В то время власти Рима были очень обеспокоены беспорядками в провинциях и, чтобы задобрить жителей Александрии, всячески старались благоустроить город. Повсюду велись какие-то строительные работы и везде требовались рабочие руки. У десятников не было тогда ни времени, ни желания допытываться, еврей ли каменщик или грек, главное — могли он работать. Поэтому Иосиф, который, однако, так и не выучился говорить по-гречески, довольно легко получал работу.
Мы прожили в Александрии долгие годы, и все это время мой муж не сидел без дела. С возрастом здоровье его слабело, тело, натруженное за долгие годы, теряло силу и выносливость, но никогда я не слышала от него ни жалоб, ни сетований на тяжести жизни. После своей первой получки Иосиф полностью, до единого динария, возместил сумму, которую мы взяли из моего приданого; он сделал это ради ребенка, которого я до сих пор кормила. Долгое время мой муж подозревал, что я каким-либо образом хочу извлечь выгоду из нашего брака, но когда родился его первый ребенок, к тому же оказавшийся сыном, Иосиф оставил свои подозрения. Он стал отдавать мне заработанные деньги, как и было принято, чтобы жена расходовала их разумно и экономно. Сам Иосиф не тратил лишнего, он не пил, никогда не баловал себя, и деньги ему были нужны только на еду и уплату налогов.
Иосиф не позволял себе тратить мое приданое, хотя имел на него полное право. А после рождения наследника он настоял на том, чтобы я подумала, как можно выгодно и с прибылью распорядиться моими деньгами. «Ведь может прийти время, — предостерегал он меня, — когда твой сын будет переживать трудные времена и очень нуждаться. И кто тогда поможет незаконнорожденному?» Я послушалась мужа и вложила большую часть приданого в дело, которое принадлежало одному из городских негоциантов, что оказалось весьма удачным шагом, так как за год принесло почти двойную прибыль. Кое-что из денег я отложила на образование ребенка и на другие необходимые расходы. Я старалась сделать все возможное, чтобы в будущем ему не грозила нищета — слишком хороший урок был получен, когда меня выгоняли на улицу мои же родственники. Не полагаясь на мужа, я искала возможность зарабатывать самой.
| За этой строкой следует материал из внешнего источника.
(** * A shallow embedding of [backend/server.js]

    The Express handlers of the blogging server are embedded as pure
    functions from a request and the state of the document store to a
    response and the next state of the store.  Strings are sequences of
    Latin-1 code units ([String.string]); integers stored in documents
    are [Z]; object ids are [N]; a time stamp is a number of
    milliseconds in [Z].  What the server draws from its environment
    (fresh object ids, [nanoid()], the clock, [bcrypt], [jwt]) is an
    explicit argument of the handler that uses it. *)

From Stdlib Require Import List String Ascii ZArith NArith Bool Lia Arith.
From Stdlib Require Import Permutation Sorted.
Import ListNotations.
Open Scope string_scope.

Set Implicit Arguments.

(** ** JavaScript strings and values *)

Module Js.

(** [s.length] *)
Definition length (s : string) : Z := Z.of_nat (String.length s).

(** [!s.length] *)
Definition is_empty (s : string) : bool := (length s =? 0)%Z.

(** Truthiness of a string value. *)
Definition truthy_str (s : string) : bool := negb (is_empty s).

(** Truthiness of a field that the request body may lack:
    [undefined] and the empty string are falsy. *)
Definition truthy_opt_str (o : option string) : bool :=
  match o with
  | None => false
  | Some s => truthy_str s
  end.

(** Truthiness of a boolean field that the request body may lack. *)
Definition truthy_opt_bool (o : option bool) : bool :=
  match o with
  | None => false
  | Some b => b
  end.

(** [s.split(sep)] for a separator of one character: the pieces
    between the occurrences of [sep]; never the empty list. *)
Fixpoint split (sep : ascii) (s : string) : list string :=
  match s with
  | EmptyString => [EmptyString]
  | String c rest =>
      if Ascii.eqb c sep then EmptyString :: split sep rest
      else match split sep rest with
           | [] => [String c EmptyString]
           | piece :: pieces => String c piece :: pieces
           end
  end.

(** [a[i]] on an array of strings: [undefined] out of range. *)
Definition index (a : list string) (i : nat) : option string := nth_error a i.

(** [s.substring(0, n)] *)
Fixpoint substring0 (n : nat) (s : string) : string :=
  match n, s with
  | O, _ => EmptyString
  | S _, EmptyString => EmptyString
  | S m, String c rest => String c (substring0 m rest)
  end.

Definition code (c : ascii) : N := N_of_ascii c.

Definition between (lo hi : N) (c : ascii) : bool :=
  (lo <=? code c)%N && (code c <=? hi)%N.

Definition is_upper (c : ascii) : bool := between 65 90 c.
Definition is_lower (c : ascii) : bool := between 97 122 c.
Definition is_digit (c : ascii) : bool := between 48 57 c.

(** [\w] *)
Definition is_word (c : ascii) : bool :=
  is_upper c || is_lower c || is_digit c || Ascii.eqb c "_".

(** [\s] on Latin-1: tab, line feed, vertical tab, form feed,
    carriage return, space, no-break space. *)
Definition is_space (c : ascii) : bool :=
  between 9 13 c || (code c =? 32)%N || (code c =? 160)%N.

(** The characters [.] does not match: the line terminators. *)
Definition is_line_terminator (c : ascii) : bool :=
  (code c =? 10)%N || (code c =? 13)%N.

(** [c.toLowerCase()] on Latin-1: A-Z and the accented capitals
    U+00C0..U+00DE (the multiplication sign U+00D7 apart) move up by
    32; every other code unit stays. *)
Definition lower_char (c : ascii) : ascii :=
  if is_upper c || (between 192 222 c && negb (code c =? 215)%N)
  then ascii_of_N (code c + 32)
  else c.

(** [s.toLowerCase()] *)
Fixpoint toLowerCase (s : string) : string :=
  match s with
  | EmptyString => EmptyString
  | String c rest => String (lower_char c) (toLowerCase rest)
  end.

Fixpoint map_chars (f : ascii -> ascii) (s : string) : string :=
  match s with
  | EmptyString => EmptyString
  | String c rest => String (f c) (map_chars f rest)
  end.

(** [s.replace(/\s+/g, "-")]: every maximal run of white space
    becomes one dash. *)
Fixpoint replace_space_runs (in_run : bool) (s : string) : string :=
  match s with
  | EmptyString => EmptyString
  | String c rest =>
      if is_space c
      then if in_run then replace_space_runs true rest
           else String "-" (replace_space_runs true rest)
      else String c (replace_space_runs false rest)
  end.

Fixpoint trim_start (s : string) : string :=
  match s with
  | String c rest => if is_space c then trim_start rest else s
  | EmptyString => EmptyString
  end.

Fixpoint rev_string (acc s : string) : string :=
  match s with
  | EmptyString => acc
  | String c rest => rev_string (String c acc) rest
  end.

(** [s.trim()] *)
Definition trim (s : string) : string :=
  rev_string EmptyString
    (trim_start (rev_string EmptyString (trim_start s))).

End Js.

(** ** Regular expressions

    The two patterns of the server are anchored at both ends, so
    [re.test(s)] asks whether the whole of [s] is in the language of the
    pattern.  The matcher takes derivatives; intersection is a
    constructor, which is what a look-ahead at the start of an anchored
    pattern amounts to. *)

Module Regex.

Inductive regex : Type :=
| Void
| Eps
| Class (p : ascii -> bool)
| Seq (r1 r2 : regex)
| Alt (r1 r2 : regex)
| And (r1 r2 : regex)
| Star (r : regex).

Fixpoint nullable (r : regex) : bool :=
  match r with
  | Void => false
  | Eps => true
  | Class _ => false
  | Seq r1 r2 => nullable r1 && nullable r2
  | Alt r1 r2 => nullable r1 || nullable r2
  | And r1 r2 => nullable r1 && nullable r2
  | Star _ => true
  end.

(** Constructors that drop [Void] and [Eps] where they change nothing,
    so that derivatives stay small. *)
Definition seq (r1 r2 : regex) : regex :=
  match r1, r2 with
  | Void, _ => Void
  | _, Void => Void
  | Eps, _ => r2
  | _, Eps => r1
  | _, _ => Seq r1 r2
  end.

Definition alt (r1 r2 : regex) : regex :=
  match r1, r2 with
  | Void, _ => r2
  | _, Void => r1
  | _, _ => Alt r1 r2
  end.

Definition and (r1 r2 : regex) : regex :=
  match r1, r2 with
  | Void, _ => Void
  | _, Void => Void
  | _, _ => And r1 r2
  end.

Fixpoint deriv (c : ascii) (r : regex) : regex :=
  match r with
  | Void => Void
  | Eps => Void
  | Class p => if p c then Eps else Void
  | Seq r1 r2 =>
      if nullable r1
      then alt (seq (deriv c r1) r2) (deriv c r2)
      else seq (deriv c r1) r2
  | Alt r1 r2 => alt (deriv c r1) (deriv c r2)
  | And r1 r2 => and (deriv c r1) (deriv c r2)
  | Star r1 => seq (deriv c r1) (Star r1)
  end.

(** [/^r$/.test(s)] *)
Fixpoint test (r : regex) (s : string) : bool :=
  match s with
  | EmptyString => nullable r
  | String c rest => test (deriv c r) rest
  end.

Definition chr (c : ascii) : regex := Class (Ascii.eqb c).
Definition any : regex := Class (fun _ => true).
(** [.] *)
Definition dot : regex := Class (fun c => negb (Js.is_line_terminator c)).
(** [\w] and [\d] *)
Definition word : regex := Class Js.is_word.
Definition digit : regex := Class Js.is_digit.
(** [r+] and [r?] *)
Definition plus (r : regex) : regex := Seq r (Star r).
Definition opt (r : regex) : regex := Alt Eps r.

(** [r{n}] and [r{n,n+k}] *)
Fixpoint exactly (n : nat) (r : regex) : regex :=
  match n with
  | O => Eps
  | S m => Seq r (exactly m r)
  end.

Fixpoint at_most (k : nat) (r : regex) : regex :=
  match k with
  | O => Eps
  | S m => opt (Seq r (at_most m r))
  end.

Definition repeat (n k : nat) (r : regex) : regex :=
  Seq (exactly n r) (at_most k r).

(** [(?=la)r] where [r] runs to the end of the input: some prefix of
    the input is in [la] and the input is in [r]. *)
Definition lookahead (la r : regex) : regex :=
  And (Seq la (Star any)) r.

End Regex.

Import Regex.

(** [/^\w+([\.-]?\w+)*@\w+([\.-]?\w+)*(\.\w{2,3})+$/] *)
Definition emailRegex : regex :=
  let dot_or_dash := Class (fun c => Ascii.eqb c "." || Ascii.eqb c "-") in
  let words := Seq (plus word) (Star (Seq (opt dot_or_dash) (plus word))) in
  Seq words
    (Seq (chr "@")
       (Seq words (plus (Seq (chr ".") (repeat 2 1 word))))).

(** [/^(?=.*\d)(?=.*[a-z])(?=.*[A-Z]).{6,20}$/] *)
Definition passwordRegex : regex :=
  lookahead (Seq (Star dot) digit)
    (lookahead (Seq (Star dot) (Class Js.is_lower))
       (lookahead (Seq (Star dot) (Class Js.is_upper))
          (repeat 6 14 dot))).

(** ** Documents *)

Definition ObjectId := N.
Definition Timestamp := Z.
Bind Scope N_scope with ObjectId.
Bind Scope Z_scope with Timestamp.

(** Modelled from the spec: [Schema/User.js] is not part of the sources;
    the fields are those the handlers read and write and those of the
    data model of the specification (unique email, unique derived
    username, optional hashed password, optional federated-auth flag,
    profile fields, aggregate counters, list of authored posts). *)
Record PersonalInfo := {
  fullname : string;
  email : string;
  password : option string;
  username : string;
  profile_img : string
}.

Record AccountInfo := {
  total_posts : Z;
  account_total_reads : Z
}.

Record User := {
  user_id : ObjectId;
  personal_info : PersonalInfo;
  account_info : AccountInfo;
  google_auth : bool;
  blogs : list ObjectId
}.

(** Modelled from the spec: [Schema/Blog.js] is not part of the sources;
    the counters are the four the handlers update
    ([activity.total_likes], [activity.total_comments],
    [activity.total_reads], [activity.total_parent_comments]).  The
    blocks of the editor are kept abstract as strings. *)
Record Activity := {
  total_likes : Z;
  total_comments : Z;
  total_reads : Z;
  total_parent_comments : Z
}.

Record Content := { blocks : list string }.

Record Blog := {
  blog__id : ObjectId;
  blog_id : string;
  title : string;
  banner : string;
  des : string;
  content : Content;
  tags : list string;
  author : ObjectId;
  activity : Activity;
  comments : list ObjectId;
  draft : bool;
  publishedAt : Timestamp
}.

(** Modelled from the spec: [Schema/Comment.js] is not part of the
    sources; the fields are those [/add-comment] writes and returns. *)
Record Comment := {
  comment_id : ObjectId;
  comment_blog_id : ObjectId;
  comment_blog_author : ObjectId;
  comment_text : string;
  children : list ObjectId;
  commented_by : ObjectId;
  commentedAt : Timestamp
}.

Inductive NotificationType := like | comment | reply.

(** Modelled from the spec: [Schema/Notification.js] is not part of the
    sources; a notification ties an action to a post, a recipient and an
    acting user. *)
Record Notification := {
  notification_id : ObjectId;
  type : NotificationType;
  blog : ObjectId;
  notification_for : ObjectId;
  user : ObjectId;
  notification_comment : option ObjectId
}.

(** The four collections, each in insertion order. *)
Record Store := {
  users : list User;
  posts : list Blog;
  comment_docs : list Comment;
  notifications : list Notification
}.

Definition with_users (us : list User) (s : Store) : Store :=
  {| users := us; posts := posts s;
     comment_docs := comment_docs s; notifications := notifications s |}.

Definition with_posts (bs : list Blog) (s : Store) : Store :=
  {| users := users s; posts := bs;
     comment_docs := comment_docs s; notifications := notifications s |}.

Definition with_comment_docs (cs : list Comment) (s : Store) : Store :=
  {| users := users s; posts := posts s;
     comment_docs := cs; notifications := notifications s |}.

Definition with_notifications (ns : list Notification) (s : Store) : Store :=
  {| users := users s; posts := posts s;
     comment_docs := comment_docs s; notifications := ns |}.

(** *** Updates of single documents *)

Definition set_activity (a : Activity) (b : Blog) : Blog :=
  {| blog__id := blog__id b; blog_id := blog_id b; title := title b;
     banner := banner b; des := des b; content := content b;
     tags := tags b; author := author b; activity := a;
     comments := comments b; draft := draft b;
     publishedAt := publishedAt b |}.

(** [$inc: {"activity.total_reads": n}] *)
Definition inc_total_reads (n : Z) (b : Blog) : Blog :=
  let a := activity b in
  set_activity
    {| total_likes := total_likes a; total_comments := total_comments a;
       total_reads := (total_reads a + n)%Z;
       total_parent_comments := total_parent_comments a |} b.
Чтобы чувствовать себя более уверенной, я научилась говорить по-гречески, брала небольшие заказы на плетение циновок или каких-нибудь других мелких вещиц. В этом я совершенно не отличалась от остальных женщин Александрии, которые, будь то гречанки или еврейки, старались идти своей дорогой, не рассчитывая особо на чью-либо помощь. Они были очень не похожи на женщин Иудеи, убежденных, что жена не более чем собственность своего мужа.
Мой второй ребенок, которого мы назвали Якобом, родился уже спустя тринадцать месяцев после первенца и быстро обогнал его в росте и силе, видно пойдя в отца. Разница между ними была настолько очевидна, что не было ни одного человека, кто бы не счел первого сына кем-то вроде подкидыша или приемыша. Но это, опять-таки, не было чем-то необычным в этом городе. Детей здесь нередко продавали и покупали даже в еврейских семьях, стараясь таким образом восполнить их отсутствие с помощью тех, у кого дети были в избытке. Так бы мы и жили, не привлекая ничьего внимания и ничем особо не выделяясь, если бы не ребенок, который, казалось, с первых же дней был отмечен особой печатью своей непохожести.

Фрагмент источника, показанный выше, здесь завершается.